## Saved entries
──────────
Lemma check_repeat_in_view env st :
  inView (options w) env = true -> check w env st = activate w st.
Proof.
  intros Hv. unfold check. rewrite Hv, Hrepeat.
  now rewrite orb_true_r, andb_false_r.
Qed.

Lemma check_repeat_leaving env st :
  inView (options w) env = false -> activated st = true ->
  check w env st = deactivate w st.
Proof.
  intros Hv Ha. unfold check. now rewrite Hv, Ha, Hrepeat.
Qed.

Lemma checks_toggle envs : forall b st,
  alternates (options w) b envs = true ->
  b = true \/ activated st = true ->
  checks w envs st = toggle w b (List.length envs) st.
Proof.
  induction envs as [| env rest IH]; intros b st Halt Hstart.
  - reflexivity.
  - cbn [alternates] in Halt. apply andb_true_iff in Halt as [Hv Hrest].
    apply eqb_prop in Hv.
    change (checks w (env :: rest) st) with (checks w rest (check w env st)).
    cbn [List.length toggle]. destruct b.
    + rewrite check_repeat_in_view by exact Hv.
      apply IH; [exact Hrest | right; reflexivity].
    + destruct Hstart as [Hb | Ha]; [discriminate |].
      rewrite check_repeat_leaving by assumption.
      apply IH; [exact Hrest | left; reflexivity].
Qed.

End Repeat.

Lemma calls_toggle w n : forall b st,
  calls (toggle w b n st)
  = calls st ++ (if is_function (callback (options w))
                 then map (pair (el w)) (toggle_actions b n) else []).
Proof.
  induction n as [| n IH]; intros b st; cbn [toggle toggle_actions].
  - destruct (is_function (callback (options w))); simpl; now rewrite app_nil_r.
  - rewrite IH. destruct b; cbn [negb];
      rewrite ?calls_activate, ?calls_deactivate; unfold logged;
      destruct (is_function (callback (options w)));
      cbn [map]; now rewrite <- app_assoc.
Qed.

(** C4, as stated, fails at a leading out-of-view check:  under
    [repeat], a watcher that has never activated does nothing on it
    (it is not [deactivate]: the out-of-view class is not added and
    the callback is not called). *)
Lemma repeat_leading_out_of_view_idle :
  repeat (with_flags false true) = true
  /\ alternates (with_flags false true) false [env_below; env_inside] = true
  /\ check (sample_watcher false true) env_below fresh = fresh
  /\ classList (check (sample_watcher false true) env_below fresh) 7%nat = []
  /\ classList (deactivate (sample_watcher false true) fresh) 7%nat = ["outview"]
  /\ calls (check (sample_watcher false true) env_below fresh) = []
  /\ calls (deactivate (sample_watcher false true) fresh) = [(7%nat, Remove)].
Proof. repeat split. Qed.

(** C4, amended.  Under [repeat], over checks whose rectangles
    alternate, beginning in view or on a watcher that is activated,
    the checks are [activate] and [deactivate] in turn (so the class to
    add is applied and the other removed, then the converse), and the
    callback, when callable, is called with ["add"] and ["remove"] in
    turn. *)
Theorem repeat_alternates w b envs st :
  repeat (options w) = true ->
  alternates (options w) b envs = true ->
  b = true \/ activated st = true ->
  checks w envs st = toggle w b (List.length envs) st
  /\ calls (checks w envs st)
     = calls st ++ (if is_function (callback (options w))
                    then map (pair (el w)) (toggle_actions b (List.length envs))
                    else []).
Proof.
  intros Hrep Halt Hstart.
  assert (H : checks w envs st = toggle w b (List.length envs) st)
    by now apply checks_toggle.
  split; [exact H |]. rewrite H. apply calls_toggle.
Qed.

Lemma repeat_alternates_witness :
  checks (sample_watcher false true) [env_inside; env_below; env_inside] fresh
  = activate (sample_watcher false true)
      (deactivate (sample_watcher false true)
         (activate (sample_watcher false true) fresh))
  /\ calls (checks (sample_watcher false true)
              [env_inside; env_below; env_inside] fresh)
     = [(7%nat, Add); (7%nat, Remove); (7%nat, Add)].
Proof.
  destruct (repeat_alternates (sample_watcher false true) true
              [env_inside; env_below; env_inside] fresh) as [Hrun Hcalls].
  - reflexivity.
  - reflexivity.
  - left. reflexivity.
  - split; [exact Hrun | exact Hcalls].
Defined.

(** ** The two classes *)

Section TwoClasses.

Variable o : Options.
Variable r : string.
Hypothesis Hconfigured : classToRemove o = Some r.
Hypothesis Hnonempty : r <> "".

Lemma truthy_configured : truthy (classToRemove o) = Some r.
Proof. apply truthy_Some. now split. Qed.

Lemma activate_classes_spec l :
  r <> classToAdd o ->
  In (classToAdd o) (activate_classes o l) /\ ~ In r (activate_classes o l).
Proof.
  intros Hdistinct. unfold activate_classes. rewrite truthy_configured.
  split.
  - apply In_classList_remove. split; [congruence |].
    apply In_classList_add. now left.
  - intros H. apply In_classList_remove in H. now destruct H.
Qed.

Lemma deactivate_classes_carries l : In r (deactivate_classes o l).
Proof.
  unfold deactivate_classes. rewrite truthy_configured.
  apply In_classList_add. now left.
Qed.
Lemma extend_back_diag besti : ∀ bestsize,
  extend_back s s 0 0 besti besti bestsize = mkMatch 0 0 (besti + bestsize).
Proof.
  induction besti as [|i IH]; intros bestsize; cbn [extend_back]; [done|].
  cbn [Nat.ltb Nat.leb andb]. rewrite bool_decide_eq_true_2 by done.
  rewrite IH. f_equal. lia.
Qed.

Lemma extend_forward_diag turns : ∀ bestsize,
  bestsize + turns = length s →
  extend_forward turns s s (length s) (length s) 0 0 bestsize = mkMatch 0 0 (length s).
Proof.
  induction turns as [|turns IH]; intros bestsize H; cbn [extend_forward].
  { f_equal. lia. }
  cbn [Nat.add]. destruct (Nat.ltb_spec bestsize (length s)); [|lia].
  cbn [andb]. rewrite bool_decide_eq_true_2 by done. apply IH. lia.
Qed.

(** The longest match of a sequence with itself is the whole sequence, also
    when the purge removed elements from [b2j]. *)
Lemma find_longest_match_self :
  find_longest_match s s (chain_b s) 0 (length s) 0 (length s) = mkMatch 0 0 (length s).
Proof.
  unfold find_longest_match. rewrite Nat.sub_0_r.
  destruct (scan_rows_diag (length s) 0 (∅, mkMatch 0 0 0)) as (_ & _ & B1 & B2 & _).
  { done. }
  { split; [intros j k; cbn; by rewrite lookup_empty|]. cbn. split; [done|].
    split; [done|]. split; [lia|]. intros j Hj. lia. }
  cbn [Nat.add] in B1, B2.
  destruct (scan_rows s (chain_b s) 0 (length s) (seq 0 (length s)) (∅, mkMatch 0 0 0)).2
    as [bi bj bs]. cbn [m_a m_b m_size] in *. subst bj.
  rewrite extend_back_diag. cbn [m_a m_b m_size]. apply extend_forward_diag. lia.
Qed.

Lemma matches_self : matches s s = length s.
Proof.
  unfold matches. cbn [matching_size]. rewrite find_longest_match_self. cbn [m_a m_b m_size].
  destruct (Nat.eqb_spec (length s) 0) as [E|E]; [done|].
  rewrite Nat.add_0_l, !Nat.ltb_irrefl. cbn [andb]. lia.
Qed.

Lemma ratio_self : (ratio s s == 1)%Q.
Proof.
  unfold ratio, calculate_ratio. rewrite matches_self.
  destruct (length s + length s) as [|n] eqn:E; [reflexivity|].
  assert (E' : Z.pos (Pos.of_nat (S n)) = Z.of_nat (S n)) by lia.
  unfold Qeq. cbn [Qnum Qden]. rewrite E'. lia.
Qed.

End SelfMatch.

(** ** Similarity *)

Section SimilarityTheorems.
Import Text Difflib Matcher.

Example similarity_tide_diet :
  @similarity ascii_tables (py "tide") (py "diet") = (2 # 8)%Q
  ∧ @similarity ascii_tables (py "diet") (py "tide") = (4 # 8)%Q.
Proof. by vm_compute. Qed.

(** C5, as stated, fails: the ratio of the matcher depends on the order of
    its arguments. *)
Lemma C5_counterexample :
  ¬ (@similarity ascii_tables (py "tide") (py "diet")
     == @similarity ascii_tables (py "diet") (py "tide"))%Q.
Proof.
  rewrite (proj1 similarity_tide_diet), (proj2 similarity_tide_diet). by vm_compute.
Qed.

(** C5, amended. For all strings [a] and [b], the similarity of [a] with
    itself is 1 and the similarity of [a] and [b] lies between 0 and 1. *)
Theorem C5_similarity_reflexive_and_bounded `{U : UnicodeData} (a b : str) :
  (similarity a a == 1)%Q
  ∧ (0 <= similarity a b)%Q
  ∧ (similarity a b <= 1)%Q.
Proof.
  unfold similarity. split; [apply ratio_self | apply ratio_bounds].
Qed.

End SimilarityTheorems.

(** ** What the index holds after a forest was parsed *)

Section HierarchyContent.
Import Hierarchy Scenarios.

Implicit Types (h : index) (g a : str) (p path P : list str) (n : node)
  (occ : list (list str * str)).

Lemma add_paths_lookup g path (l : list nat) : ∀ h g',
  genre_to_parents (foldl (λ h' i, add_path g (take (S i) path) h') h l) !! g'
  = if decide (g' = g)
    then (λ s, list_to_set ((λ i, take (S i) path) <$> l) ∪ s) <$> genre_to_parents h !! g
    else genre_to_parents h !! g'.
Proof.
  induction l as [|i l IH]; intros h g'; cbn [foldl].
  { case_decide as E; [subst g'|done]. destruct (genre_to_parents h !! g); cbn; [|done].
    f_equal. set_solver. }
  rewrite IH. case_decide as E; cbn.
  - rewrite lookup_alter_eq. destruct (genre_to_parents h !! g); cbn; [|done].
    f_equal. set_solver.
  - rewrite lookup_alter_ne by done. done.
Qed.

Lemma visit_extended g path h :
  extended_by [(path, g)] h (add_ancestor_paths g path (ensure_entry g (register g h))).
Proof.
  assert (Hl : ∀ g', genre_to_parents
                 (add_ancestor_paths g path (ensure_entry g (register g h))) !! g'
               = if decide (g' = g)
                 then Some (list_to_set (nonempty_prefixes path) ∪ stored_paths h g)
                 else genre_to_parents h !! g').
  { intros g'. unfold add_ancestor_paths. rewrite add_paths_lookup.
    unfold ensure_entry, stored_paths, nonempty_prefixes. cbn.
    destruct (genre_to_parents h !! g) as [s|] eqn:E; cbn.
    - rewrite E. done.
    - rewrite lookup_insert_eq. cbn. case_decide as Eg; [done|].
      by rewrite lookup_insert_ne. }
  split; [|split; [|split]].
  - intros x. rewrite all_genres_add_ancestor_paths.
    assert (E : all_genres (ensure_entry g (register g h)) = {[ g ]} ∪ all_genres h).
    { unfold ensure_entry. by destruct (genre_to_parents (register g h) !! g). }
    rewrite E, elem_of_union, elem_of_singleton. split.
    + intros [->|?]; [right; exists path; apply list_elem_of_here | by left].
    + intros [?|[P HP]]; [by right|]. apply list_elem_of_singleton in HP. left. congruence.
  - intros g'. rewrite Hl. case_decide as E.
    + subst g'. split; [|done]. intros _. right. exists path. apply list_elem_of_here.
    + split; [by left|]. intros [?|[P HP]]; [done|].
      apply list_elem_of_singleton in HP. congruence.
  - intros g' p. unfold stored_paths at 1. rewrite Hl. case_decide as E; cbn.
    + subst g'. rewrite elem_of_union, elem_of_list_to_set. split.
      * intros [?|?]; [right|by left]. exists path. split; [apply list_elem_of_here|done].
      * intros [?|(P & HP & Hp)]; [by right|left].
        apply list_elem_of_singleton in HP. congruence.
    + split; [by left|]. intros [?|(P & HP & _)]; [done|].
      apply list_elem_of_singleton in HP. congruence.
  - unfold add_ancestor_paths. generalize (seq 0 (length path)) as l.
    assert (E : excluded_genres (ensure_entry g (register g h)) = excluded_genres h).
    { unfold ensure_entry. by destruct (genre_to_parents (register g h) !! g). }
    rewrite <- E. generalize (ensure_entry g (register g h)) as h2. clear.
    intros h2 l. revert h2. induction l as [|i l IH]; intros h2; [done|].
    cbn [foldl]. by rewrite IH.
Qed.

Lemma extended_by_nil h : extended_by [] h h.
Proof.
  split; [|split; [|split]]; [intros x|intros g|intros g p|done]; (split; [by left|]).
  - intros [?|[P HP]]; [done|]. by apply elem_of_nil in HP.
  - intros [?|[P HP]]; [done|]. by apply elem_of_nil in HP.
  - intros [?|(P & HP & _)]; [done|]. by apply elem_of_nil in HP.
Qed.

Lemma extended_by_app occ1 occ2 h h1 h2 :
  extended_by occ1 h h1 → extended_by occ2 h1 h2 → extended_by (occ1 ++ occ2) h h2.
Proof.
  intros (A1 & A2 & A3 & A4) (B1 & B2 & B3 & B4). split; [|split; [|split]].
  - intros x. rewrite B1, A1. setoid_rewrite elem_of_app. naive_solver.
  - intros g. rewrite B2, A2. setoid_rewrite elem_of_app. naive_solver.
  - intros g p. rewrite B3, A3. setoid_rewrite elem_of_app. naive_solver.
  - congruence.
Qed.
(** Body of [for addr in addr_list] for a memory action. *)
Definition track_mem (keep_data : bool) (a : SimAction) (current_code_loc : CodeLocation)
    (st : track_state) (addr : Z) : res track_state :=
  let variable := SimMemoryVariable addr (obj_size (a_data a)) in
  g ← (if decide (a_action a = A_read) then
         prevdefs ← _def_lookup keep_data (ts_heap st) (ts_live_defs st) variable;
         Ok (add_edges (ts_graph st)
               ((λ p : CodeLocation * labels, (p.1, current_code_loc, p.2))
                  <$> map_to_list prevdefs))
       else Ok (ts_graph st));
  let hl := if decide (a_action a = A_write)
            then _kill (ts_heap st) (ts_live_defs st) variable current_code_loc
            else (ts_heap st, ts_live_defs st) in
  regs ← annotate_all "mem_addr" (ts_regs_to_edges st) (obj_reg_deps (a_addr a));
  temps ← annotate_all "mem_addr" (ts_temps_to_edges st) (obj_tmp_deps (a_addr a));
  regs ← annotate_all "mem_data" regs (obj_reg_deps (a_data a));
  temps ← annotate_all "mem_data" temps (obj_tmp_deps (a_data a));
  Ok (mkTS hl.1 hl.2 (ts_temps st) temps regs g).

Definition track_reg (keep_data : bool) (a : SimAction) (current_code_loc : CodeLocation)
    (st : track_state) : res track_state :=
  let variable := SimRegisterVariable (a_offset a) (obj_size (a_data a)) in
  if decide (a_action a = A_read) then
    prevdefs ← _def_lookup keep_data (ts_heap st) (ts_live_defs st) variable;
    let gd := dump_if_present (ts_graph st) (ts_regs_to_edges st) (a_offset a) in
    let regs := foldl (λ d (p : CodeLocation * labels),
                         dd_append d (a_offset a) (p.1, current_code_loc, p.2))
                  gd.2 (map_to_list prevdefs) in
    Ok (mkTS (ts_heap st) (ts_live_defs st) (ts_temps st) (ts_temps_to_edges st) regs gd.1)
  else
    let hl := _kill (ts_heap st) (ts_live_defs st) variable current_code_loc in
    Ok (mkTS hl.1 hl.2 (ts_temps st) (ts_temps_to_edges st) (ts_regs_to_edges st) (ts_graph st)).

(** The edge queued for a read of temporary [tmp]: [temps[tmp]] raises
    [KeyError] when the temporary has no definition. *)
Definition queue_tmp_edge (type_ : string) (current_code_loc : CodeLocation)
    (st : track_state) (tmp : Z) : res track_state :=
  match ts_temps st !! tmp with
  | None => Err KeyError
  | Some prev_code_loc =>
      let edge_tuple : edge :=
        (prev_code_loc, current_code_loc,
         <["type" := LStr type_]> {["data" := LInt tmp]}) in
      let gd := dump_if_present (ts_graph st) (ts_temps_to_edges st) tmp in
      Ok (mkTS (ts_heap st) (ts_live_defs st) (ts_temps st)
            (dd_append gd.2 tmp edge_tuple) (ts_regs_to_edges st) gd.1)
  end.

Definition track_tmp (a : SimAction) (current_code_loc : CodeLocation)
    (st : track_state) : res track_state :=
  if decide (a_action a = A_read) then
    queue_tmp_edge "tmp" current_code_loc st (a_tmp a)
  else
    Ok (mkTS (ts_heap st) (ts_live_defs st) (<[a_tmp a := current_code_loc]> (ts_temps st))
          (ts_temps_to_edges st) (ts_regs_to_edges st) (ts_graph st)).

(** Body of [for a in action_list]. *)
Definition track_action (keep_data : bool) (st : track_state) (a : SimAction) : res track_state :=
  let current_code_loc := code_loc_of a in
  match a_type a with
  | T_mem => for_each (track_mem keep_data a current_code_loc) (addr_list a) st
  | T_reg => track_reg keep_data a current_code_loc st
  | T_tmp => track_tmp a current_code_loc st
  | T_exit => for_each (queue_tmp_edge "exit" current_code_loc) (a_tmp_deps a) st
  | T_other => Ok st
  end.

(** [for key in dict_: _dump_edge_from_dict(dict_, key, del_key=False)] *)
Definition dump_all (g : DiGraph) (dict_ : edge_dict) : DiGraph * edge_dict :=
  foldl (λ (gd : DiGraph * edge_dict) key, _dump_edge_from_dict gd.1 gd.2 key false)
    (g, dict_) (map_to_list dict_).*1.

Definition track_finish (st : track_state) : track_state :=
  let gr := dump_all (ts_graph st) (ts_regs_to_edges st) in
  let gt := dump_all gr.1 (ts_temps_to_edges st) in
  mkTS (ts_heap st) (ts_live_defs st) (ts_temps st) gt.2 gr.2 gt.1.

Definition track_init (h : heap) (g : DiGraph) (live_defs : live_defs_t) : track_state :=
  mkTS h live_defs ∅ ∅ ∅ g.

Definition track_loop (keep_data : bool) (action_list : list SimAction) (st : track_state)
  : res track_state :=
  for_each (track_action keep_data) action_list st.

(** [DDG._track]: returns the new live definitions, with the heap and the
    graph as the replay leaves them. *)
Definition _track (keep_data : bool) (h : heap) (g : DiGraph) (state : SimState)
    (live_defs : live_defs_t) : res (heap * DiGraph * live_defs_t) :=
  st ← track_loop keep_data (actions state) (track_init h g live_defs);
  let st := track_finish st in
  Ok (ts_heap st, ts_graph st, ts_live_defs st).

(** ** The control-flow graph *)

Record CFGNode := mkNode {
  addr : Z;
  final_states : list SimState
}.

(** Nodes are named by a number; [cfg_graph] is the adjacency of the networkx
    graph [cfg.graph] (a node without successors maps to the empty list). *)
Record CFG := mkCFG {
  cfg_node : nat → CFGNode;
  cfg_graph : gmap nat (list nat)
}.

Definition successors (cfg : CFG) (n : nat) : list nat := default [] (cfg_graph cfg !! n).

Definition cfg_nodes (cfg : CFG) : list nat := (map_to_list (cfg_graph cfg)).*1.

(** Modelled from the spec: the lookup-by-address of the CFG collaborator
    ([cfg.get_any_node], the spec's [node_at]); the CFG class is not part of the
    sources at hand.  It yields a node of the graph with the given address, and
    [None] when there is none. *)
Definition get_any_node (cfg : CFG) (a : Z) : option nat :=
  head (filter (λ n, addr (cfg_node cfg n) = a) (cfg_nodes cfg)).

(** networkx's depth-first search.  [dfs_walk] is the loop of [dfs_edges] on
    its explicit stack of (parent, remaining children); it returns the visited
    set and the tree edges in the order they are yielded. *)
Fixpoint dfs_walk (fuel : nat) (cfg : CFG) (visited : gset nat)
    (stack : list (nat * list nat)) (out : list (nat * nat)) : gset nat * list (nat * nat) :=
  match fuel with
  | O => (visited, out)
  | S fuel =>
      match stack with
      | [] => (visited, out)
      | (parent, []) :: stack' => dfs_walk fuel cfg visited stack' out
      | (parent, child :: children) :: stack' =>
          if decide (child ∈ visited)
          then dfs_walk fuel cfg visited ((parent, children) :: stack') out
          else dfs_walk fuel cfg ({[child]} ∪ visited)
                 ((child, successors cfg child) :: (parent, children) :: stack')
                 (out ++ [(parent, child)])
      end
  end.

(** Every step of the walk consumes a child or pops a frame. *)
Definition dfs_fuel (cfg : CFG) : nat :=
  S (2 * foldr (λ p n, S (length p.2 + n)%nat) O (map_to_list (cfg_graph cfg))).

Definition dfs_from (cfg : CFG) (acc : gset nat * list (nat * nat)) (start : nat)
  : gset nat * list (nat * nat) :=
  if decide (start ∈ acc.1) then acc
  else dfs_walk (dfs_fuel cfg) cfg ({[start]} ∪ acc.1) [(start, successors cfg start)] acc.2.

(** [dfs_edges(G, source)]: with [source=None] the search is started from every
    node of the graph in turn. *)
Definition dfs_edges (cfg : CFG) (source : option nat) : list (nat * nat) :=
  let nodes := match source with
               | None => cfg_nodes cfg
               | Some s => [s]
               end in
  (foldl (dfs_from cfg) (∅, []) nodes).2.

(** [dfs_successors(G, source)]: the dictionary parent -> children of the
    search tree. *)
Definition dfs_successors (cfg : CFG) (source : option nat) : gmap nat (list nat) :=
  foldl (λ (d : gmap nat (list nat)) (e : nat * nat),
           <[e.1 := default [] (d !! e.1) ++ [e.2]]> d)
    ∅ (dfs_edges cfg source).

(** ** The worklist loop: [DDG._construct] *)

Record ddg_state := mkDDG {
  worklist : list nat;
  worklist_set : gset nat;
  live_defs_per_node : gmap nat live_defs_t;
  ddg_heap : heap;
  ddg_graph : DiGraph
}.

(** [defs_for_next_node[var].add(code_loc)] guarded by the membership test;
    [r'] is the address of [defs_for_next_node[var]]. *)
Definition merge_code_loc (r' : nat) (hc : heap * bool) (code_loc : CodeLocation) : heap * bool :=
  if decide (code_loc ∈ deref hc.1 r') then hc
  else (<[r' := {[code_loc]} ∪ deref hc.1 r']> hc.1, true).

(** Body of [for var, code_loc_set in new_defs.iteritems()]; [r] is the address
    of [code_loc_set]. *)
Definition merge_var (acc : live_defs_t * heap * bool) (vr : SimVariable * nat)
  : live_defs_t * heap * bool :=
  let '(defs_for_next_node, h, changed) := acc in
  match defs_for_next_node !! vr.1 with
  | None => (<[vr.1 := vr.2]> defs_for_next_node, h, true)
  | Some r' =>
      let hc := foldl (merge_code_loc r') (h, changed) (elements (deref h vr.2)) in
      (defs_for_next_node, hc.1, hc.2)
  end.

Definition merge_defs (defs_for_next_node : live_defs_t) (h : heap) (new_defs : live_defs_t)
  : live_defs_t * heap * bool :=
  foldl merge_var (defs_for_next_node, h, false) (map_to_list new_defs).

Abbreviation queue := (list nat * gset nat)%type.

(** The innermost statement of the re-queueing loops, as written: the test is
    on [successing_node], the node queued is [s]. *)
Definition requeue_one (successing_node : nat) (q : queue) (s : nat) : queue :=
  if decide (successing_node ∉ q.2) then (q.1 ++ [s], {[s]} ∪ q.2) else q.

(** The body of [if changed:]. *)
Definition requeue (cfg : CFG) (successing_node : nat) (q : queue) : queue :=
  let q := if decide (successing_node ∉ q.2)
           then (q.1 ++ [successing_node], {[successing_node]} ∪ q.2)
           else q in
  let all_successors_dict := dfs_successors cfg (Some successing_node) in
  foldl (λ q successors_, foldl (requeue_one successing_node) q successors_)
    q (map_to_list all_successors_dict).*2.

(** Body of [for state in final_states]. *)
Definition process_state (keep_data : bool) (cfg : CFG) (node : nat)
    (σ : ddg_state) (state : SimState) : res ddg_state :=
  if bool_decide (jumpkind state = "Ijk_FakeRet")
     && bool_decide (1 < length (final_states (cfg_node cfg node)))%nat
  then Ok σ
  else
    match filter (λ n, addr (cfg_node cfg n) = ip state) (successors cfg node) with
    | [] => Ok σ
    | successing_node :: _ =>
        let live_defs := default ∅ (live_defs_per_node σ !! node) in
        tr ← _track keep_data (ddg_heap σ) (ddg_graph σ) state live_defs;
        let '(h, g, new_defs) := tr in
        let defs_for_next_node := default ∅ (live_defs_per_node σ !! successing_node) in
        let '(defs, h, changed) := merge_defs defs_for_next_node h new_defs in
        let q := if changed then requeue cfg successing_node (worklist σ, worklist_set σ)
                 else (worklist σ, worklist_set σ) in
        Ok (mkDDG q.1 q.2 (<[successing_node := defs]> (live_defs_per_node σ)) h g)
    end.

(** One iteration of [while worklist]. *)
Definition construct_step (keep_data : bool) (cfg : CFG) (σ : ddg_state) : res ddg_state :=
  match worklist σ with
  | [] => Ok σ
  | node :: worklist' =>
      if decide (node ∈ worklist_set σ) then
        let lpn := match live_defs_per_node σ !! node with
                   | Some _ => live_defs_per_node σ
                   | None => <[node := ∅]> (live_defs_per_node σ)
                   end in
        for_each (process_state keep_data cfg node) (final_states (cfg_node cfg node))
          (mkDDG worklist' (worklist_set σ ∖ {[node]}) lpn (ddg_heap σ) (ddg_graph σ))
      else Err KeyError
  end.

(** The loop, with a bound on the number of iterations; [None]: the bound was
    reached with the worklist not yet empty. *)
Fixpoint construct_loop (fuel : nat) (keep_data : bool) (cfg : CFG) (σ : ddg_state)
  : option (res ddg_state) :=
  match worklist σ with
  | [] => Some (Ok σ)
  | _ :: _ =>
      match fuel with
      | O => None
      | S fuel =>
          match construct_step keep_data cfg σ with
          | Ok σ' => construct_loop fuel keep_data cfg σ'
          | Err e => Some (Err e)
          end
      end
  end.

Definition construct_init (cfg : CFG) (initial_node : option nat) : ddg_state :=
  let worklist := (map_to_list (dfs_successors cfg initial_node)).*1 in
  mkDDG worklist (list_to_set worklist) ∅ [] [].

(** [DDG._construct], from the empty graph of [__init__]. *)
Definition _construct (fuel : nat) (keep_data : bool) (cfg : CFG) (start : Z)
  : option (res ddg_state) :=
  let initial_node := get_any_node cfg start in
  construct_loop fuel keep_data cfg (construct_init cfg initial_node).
──────────
Write out exactly the lines that fall from the line with "unfold ensure_entry, stored_paths, nonempty_prefixes." to the line with "- intros x. rewrite all_genres_add_ancestor_paths." in the records above, keeping both ends.

    unfold ensure_entry, stored_paths, nonempty_prefixes. cbn.
    destruct (genre_to_parents h !! g) as [s|] eqn:E; cbn.
    - rewrite E. done.
    - rewrite lookup_insert_eq. cbn. case_decide as Eg; [done|].
      by rewrite lookup_insert_ne. }
  split; [|split; [|split]].
  - intros x. rewrite all_genres_add_ancestor_paths.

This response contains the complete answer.